Task description >>
Could you restate exactly the lines that begin at the line with "rewrite firstn_all2; lia." and end at the final line of the data?

Records >>
(** * Key protection of the GnuPG agent (protect.c): a shallow embedding

    The C functions of protect.c are transcribed as Rocq functions over
    byte buffers.  A buffer is a [list ascii]; a C pointer into a buffer
    is the buffer together with a [nat] offset, so [*s] is [peek b s],
    [s++] is [S s] and [s += n] is [s + n].  A read behind the last byte
    of a buffer yields the NUL byte.  Lengths and offsets are [nat]: the
    embedding covers buffers whose sizes stay below the range of the C
    [int] and [size_t] variables that hold them.  Loops whose trip count
    is not a syntactic bound carry a fuel argument, initialised from the
    buffer length. *)

From Stdlib Require Import Ascii String.
From Stdlib Require Import List Arith Bool Lia ZArith.
From Stdlib Require Import DecimalNat DecimalFacts.
Import ListNotations.

Local Open Scope string_scope.
Local Open Scope char_scope.
Local Open Scope nat_scope.
Local Open Scope list_scope.


(** ** Bytes and buffers *)

Abbreviation byte := ascii (only parsing).

Definition NUL : byte := zero.

Definition lit (s : string) : list byte := list_ascii_of_string s.

Definition byte_eqb (a b : byte) : bool := Ascii.eqb a b.

Fixpoint bytes_eqb (x y : list byte) : bool :=
  match x, y with
  | [], [] => true
  | a :: x', b :: y' => byte_eqb a b && bytes_eqb x' y'
  | _, _ => false
  end.

(** [*(b + i)] *)
Definition peek (b : list byte) (i : nat) : byte := nth i b NUL.

(** The [n] bytes a [memcpy (dst, b + s, n)] reads. *)
Definition read_bytes (b : list byte) (s n : nat) : list byte :=
  map (peek b) (seq s n).

(** [memcpy (b + pos, src, length src)] into an existing buffer [b]. *)
Definition poke_bytes (b : list byte) (pos : nat) (src : list byte) : list byte :=
  firstn pos b ++ src ++ skipn (pos + length src) b.

(** [strlen]: the number of bytes before the first NUL. *)
Fixpoint strlen (l : list byte) : nat :=
  match l with
  | [] => 0
  | c :: l' => if byte_eqb c NUL then 0 else S (strlen l')
  end.

(** util.h: [digitp (p)] is [*(p) >= '0' && *(p) <= '9'], [atoi_1 (p)] is
    [*(p) - '0']. *)
Definition digitp (c : byte) : bool :=
  (48 <=? nat_of_ascii c) && (nat_of_ascii c <=? 57).
(** With [num_max_time = 0] the call raises [ZeroDivisionError] before
    the loop calls anything; with any other [num_max_time] it begins
    exactly one stage, whether it then returns or raises. *)
Theorem fwi_num_max_time_zero (model0 : tensor) (opt : Optim) :
  add_model_axis model_init = Ok model0 ->
  Adam params = Ok opt ->
  (num_max_time = 0 -> run = ([], Raise ZeroDivisionError)) /\
  (num_max_time <> 0 -> stages (fst run) = 1%nat).
Proof.
  intros Hm Ha. rewrite (fwi_after_setup model0 opt Hm Ha).
  unfold loop_from, inversion_loop. change (range 1) with [0].
  cbn [for_each]. split.
  - intros Hz. unfold seq_loop at 1. unfold stage_body.
    unfold seq_loop at 1. unfold lift. rewrite Hz. reflexivity.
  - intros Hn. unfold seq_loop at 1.
    pose proof (stage_body_begins_exactly_one
                  0 tt (mkState Optim src_amp_init model0 opt []) Hn) as H1.
    destruct (stage_body _ _ _ _ _ _ _ _ _ _ _ _ _ _ _ _) as [s [u | e]];
      cbn [fst ret trace] in *; exact H1.
Qed.

(** Without epochs ([num_epochs <= 0]) the call computes the survey
    padding once and returns the wavelet it was given and the model with
    its leading axis: the optimizer is never asked to step. *)
Theorem fwi_no_epochs (model0 : tensor) (opt : Optim) :
  add_model_axis model_init = Ok model0 ->
  Adam params = Ok opt ->
  num_max_time <> 0 ->
  num_epochs <= 0 ->
  data model0 <> [] ->
  run = ([CalcSurveyPad
            0 (int (inject_Z (num_steps ds) / inject_Z num_max_time))],
         Ok (src_amp_init, model0)).
Proof.
  intros Hm Ha Hn He Hd. rewrite (fwi_after_setup model0 opt Hm Ha).
  assert (Hs : shape model0 <> []).
  { unfold add_model_axis in Hm.
    destruct (shape model_init) as [| d rest] eqn:Es; [discriminate |].
    destruct (negb (d =? 1)%nat); injection Hm as <-;
      [discriminate | now rewrite Es]. }
  destruct (calc_survey_pad_ok
              ((0 + 1) * int (inject_Z (num_steps ds) / inject_Z num_max_time))
              (dt ds) model0 max_horiz_survey_pad Hd Hs) as [sp Hsp].
  unfold loop_from, inversion_loop. change (range 1) with [0].
  cbn [for_each]. unfold seq_loop at 1. unfold stage_body.
  unfold seq_loop at 1. unfold lift.
  rewrite (truediv_ok _ _ (inject_Z_neq0 _ Hn)).
  unfold seq_loop at 1. unfold emit. unfold seq_loop at 1.
  cbn [model]. rewrite Hsp.
  replace (range num_epochs) with (@nil Z)
    by (unfold range; now replace (Z.to_nat num_epochs) with 0%nat by lia).
  cbn [for_each ret trace src_amp model app].
  rewrite Z.add_0_l, Z.mul_1_l. reflexivity.
Qed.

(** A call that returns has cleared the gradients and stepped the
    optimizer once per superbatch of every epoch, and has run
    [num_batches] batches between the two. *)
Theorem fwi_call_counts (w m : tensor) :
  snd run = Ok (w, m) ->
  count is_zero_grad (fst run)
  = (Z.to_nat num_epochs * Z.to_nat num_superbatches)%nat /\
  count is_step (fst run)
  = (Z.to_nat num_epochs * Z.to_nat num_superbatches)%nat /\
  count is_run_batch (fst run)
  = (Z.to_nat num_epochs
     * (Z.to_nat num_superbatches * Z.to_nat num_batches))%nat.
Proof.
  intros Hok. destruct (fwi_returns_trace w m Hok) as (losses & Hlen & ->).
  split; [| split].
  - rewrite (count_stage_trace is_zero_grad false 1); try reflexivity;
      try exact Hlen. lia.
  - rewrite (count_stage_trace is_step false 1); try reflexivity;
      try exact Hlen. lia.
  - rewrite (count_stage_trace is_run_batch true 0); try reflexivity.
    exact Hlen.
Qed.

End FwiProperties.

Lemma fwi_num_max_time_zero_witness :
  (2 = 0 -> sample_fwi 2 1 = ([], Raise ZeroDivisionError)) /\
  (2 <> 0 -> stages (fst (sample_fwi 2 1)) = 1%nat).
Proof.
  apply (fwi_num_max_time_zero
           unit idle_Adam idle_zero_grad idle_step unit_loss
           sample_dataset sample_wavelet 0 sample_model
           2 2 1 2 2 10 500 100000 (1 # 10000) true true
           sample_model tt); reflexivity.
Defined.

Lemma fwi_no_epochs_witness :
  sample_fwi 2 0 =
    ([CalcSurveyPad 0 (int (inject_Z 8 / inject_Z 2))],
     Ok (sample_wavelet, sample_model)).
Proof.
  apply (fwi_no_epochs
           unit idle_Adam idle_zero_grad idle_step unit_loss
           sample_dataset sample_wavelet 0 sample_model
           2 2 0 2 2 10 500 100000 (1 # 10000) true true
           sample_model tt); try reflexivity; try lia; discriminate.
Defined.

Lemma fwi_call_counts_witness :
  count is_zero_grad (fst (sample_fwi 2 3)) = (Z.to_nat 3 * Z.to_nat 2)%nat /\
  count is_step (fst (sample_fwi 2 3)) = (Z.to_nat 3 * Z.to_nat 2)%nat /\
  count is_run_batch (fst (sample_fwi 2 3))
  = (Z.to_nat 3 * (Z.to_nat 2 * Z.to_nat 2))%nat.
Proof.
  apply (fwi_call_counts
           unit idle_Adam idle_zero_grad idle_step unit_loss
           sample_dataset sample_wavelet 0 sample_model
           2 2 3 2 2 10 500 100000 (1 # 10000) true true
           sample_wavelet sample_model).
  vm_compute. reflexivity.
Defined.

(** ** One batch: the time axes handed to the propagator *)



Section RunBatchProperties.

Variable Optim : Type.
Variable propagate_backward :
  tensor -> Q -> list Q -> list Q ->
  tensor -> tensor -> tensor -> Q -> tensor ->
  Optim -> result (Optim * Q).


End RunBatchProperties.


(** ** Invariants: the model's axis and well-formed tensors *)

(** The leading axis is added at most once: the model [fwi] works on has a
    first axis of size 1, it keeps its elements and its well-formedness,
    and giving it to [fwi] again changes nothing. *)
Theorem add_model_axis_idempotent (model_init model : tensor) :
  add_model_axis model_init = Ok model ->
  hd 0%nat (shape model) = 1%nat /\
  add_model_axis model = Ok model /\
  (well_formed model_init -> well_formed model).
Proof.
  unfold add_model_axis.
  destruct (shape model_init) as [| d rest] eqn:Hs; [discriminate |].
  destruct (Nat.eqb_spec d 1) as [-> | Hd]; cbn [negb]; intros H;
    injection H as <-.
  - rewrite Hs. cbn [hd Nat.eqb negb]. auto.
  - cbn [unsqueeze0 shape hd Nat.eqb negb]. split; [reflexivity |].
    split; [reflexivity |].
    unfold well_formed, unsqueeze0. cbn [data shape]. intros W.
    change (numel (1%nat :: shape model_init))
      with (1 * numel (shape model_init))%nat. lia.
Qed.

Lemma add_model_axis_idempotent_witness :
  hd 0%nat (shape (unsqueeze0 sample_wavelet)) = 1%nat /\
  add_model_axis (unsqueeze0 sample_wavelet) = Ok (unsqueeze0 sample_wavelet) /\
  (well_formed sample_wavelet -> well_formed (unsqueeze0 sample_wavelet)).
Proof.
  apply (add_model_axis_idempotent sample_wavelet (unsqueeze0 sample_wavelet)).
  reflexivity.
Defined.

Lemma avg_pool_well_formed (nsp : nat) (k p : Z) (t t' : tensor) :
  avg_pool nsp k p t = Ok t' -> well_formed t'.
Proof.
  unfold avg_pool.
  repeat match goal with
         | |- context [if ?c then _ else _] => destruct c
         end; intros H; try discriminate.
  injection H as <-. unfold well_formed. cbn [data shape].
  now rewrite length_map, length_multi_indices.
Qed.

(** The model [pool_model] returns is well-formed, with the channel axis
    of the model first. *)
Theorem pool_model_well_formed (model : tensor) (dt dx mc : Q)
        (model_pool : tensor) (new_dx : Q) :
  pool_model model dt dx mc = Ok (model_pool, new_dx) ->
  well_formed model_pool /\
  hd_error (shape model_pool) = hd_error (shape model).
Proof.
  unfold pool_model. intros H.
  destruct (select_poolfunc (dim model)) as [pf |] eqn:Hsel;
    cbn [bind] in H; [| discriminate].
  destruct (pool_factor model dt dx mc) as [f |]; cbn [bind] in H;
    [| discriminate].
  destruct (apply_pool pf f 0 (unsqueeze0 model)) as [t' |] eqn:Hp;
    cbn [bind] in H; [| discriminate].
  pose proof (avg_pool_well_formed _ _ _ _ _ Hp) as W.
  assert (Hrank : length (shape model) = (pooled_axes pf + 1)%nat).
  { unfold select_poolfunc, dim in Hsel.
    destruct (Z.eqb_spec (Z.of_nat (length (shape model))) 2);
      [injection Hsel as <-; cbn; lia |].
    destruct (Z.eqb_spec (Z.of_nat (length (shape model))) 3);
      [injection Hsel as <-; cbn; lia |].
    destruct (Z.eqb_spec (Z.of_nat (length (shape model))) 4);
      [injection Hsel as <-; cbn; lia | discriminate]. }
  assert (Hsh : exists c sp sp', shape model = c :: sp /\
                                 shape t' = 1%nat :: c :: sp').
  { unfold apply_pool, avg_pool in Hp. cbn [unsqueeze0 shape length] in Hp.
    destruct (shape model) as [| c sp]; [cbn in Hrank; lia |].
    cbn [length] in Hp, Hrank.
    replace (S (S (length sp)) - pooled_axes pf)%nat with 2%nat in Hp by lia.
    cbn [firstn skipn app] in Hp.
    repeat match type of Hp with
           | context [if ?c then _ else _] => destruct c
           end; try discriminate.
    injection Hp as <-. cbn [shape]. eauto. }
  destruct Hsh as (c & sp & sp' & Hm & Ht).
  unfold index0 in H. rewrite Ht in H. cbn [bind] in H.
  injection H as <- _. cbn [shape]. rewrite Hm. split; [| reflexivity].
  unfold well_formed in *. rewrite Ht in W. cbn [data shape].
  change (numel (1%nat :: c :: sp')) with (1 * numel (c :: sp'))%nat in W.
  change (c * numel sp')%nat with (numel (c :: sp')).
  rewrite firstn_all2; lia.
Qed.

Lemma pool_model_well_formed_witness :
  well_formed (fst sample_pooled_model) /\
  hd_error (shape (fst sample_pooled_model)) = hd_error (shape sample_model).
Proof.
  apply (pool_model_well_formed sample_model ((1 # 1000) * inject_Z 2) 5 4
                                _ (snd sample_pooled_model)).
  vm_compute. reflexivity.
Defined.
(** * chatbot-query-library: the worker, the merge and the cookie manager

    A shallow embedding of [src/chatbot_query_library/cookies.py],
    of the [query] methods of [chatbot.py] and of
    [MultiChatbot._query_chatbot] / [MultiChatbot.query] in
    [multichatbot.py], followed by the properties of the orchestration core:
    resumption, merging, the failure counter, the cool-down and the
    credential list.

    Conventions.
    - Python [int] is [Z]; Python [float] (time stamps, random draws,
      temperatures) is [Q].
    - Text is [string], restricted to ASCII.
    - A file holds a JSON document; [json.load (json.dumps rs)] gives [rs]
      back for lists of result records, so a completely written file is
      represented by the list it encodes.
    - Everything the code obtains from outside (the answer or the exception
      of the backend, [time.time()], [random.uniform]) is read from a
      script, one entry per turn of the [while] loop. *)

From Stdlib Require Import ZArith QArith Qround Lqa String Ascii List Lia Permutation Bool.
From stdpp Require Import base option list strings pretty gmap.
Import ListNotations.

Local Open Scope string_scope.
Local Open Scope list_scope.
Local Open Scope Z_scope.

(* ===================================================================== *)
(** ** Python helpers                                                     *)
(* ===================================================================== *)

Module Py.

(** [pat in s] on [str]. *)
Fixpoint contains (pat s : string) : bool :=
  String.prefix pat s ||
  match s with
  | EmptyString => false
  | String _ s' => contains pat s'
  end.

Definition lower_ascii (c : ascii) : ascii :=
  let n := nat_of_ascii c in
  if (Nat.leb 65 n && Nat.leb n 90)%bool then ascii_of_nat (n + 32) else c.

Answer to the problem >>
  rewrite firstn_all2; lia.
Qed.

Lemma pool_model_well_formed_witness :
  well_formed (fst sample_pooled_model) /\
  hd_error (shape (fst sample_pooled_model)) = hd_error (shape sample_model).
Proof.
  apply (pool_model_well_formed sample_model ((1 # 1000) * inject_Z 2) 5 4
                                _ (snd sample_pooled_model)).
  vm_compute. reflexivity.
Defined.
(** * chatbot-query-library: the worker, the merge and the cookie manager

    A shallow embedding of [src/chatbot_query_library/cookies.py],
    of the [query] methods of [chatbot.py] and of
    [MultiChatbot._query_chatbot] / [MultiChatbot.query] in
    [multichatbot.py], followed by the properties of the orchestration core:
    resumption, merging, the failure counter, the cool-down and the
    credential list.

    Conventions.
    - Python [int] is [Z]; Python [float] (time stamps, random draws,
      temperatures) is [Q].
    - Text is [string], restricted to ASCII.
    - A file holds a JSON document; [json.load (json.dumps rs)] gives [rs]
      back for lists of result records, so a completely written file is
      represented by the list it encodes.
    - Everything the code obtains from outside (the answer or the exception
      of the backend, [time.time()], [random.uniform]) is read from a
      script, one entry per turn of the [while] loop. *)

From Stdlib Require Import ZArith QArith Qround Lqa String Ascii List Lia Permutation Bool.
From stdpp Require Import base option list strings pretty gmap.
Import ListNotations.

Local Open Scope string_scope.
Local Open Scope list_scope.
Local Open Scope Z_scope.

(* ===================================================================== *)
(** ** Python helpers                                                     *)
(* ===================================================================== *)

Module Py.

(** [pat in s] on [str]. *)
Fixpoint contains (pat s : string) : bool :=
  String.prefix pat s ||
  match s with
  | EmptyString => false
  | String _ s' => contains pat s'
  end.

Definition lower_ascii (c : ascii) : ascii :=
  let n := nat_of_ascii c in
  if (Nat.leb 65 n && Nat.leb n 90)%bool then ascii_of_nat (n + 32) else c.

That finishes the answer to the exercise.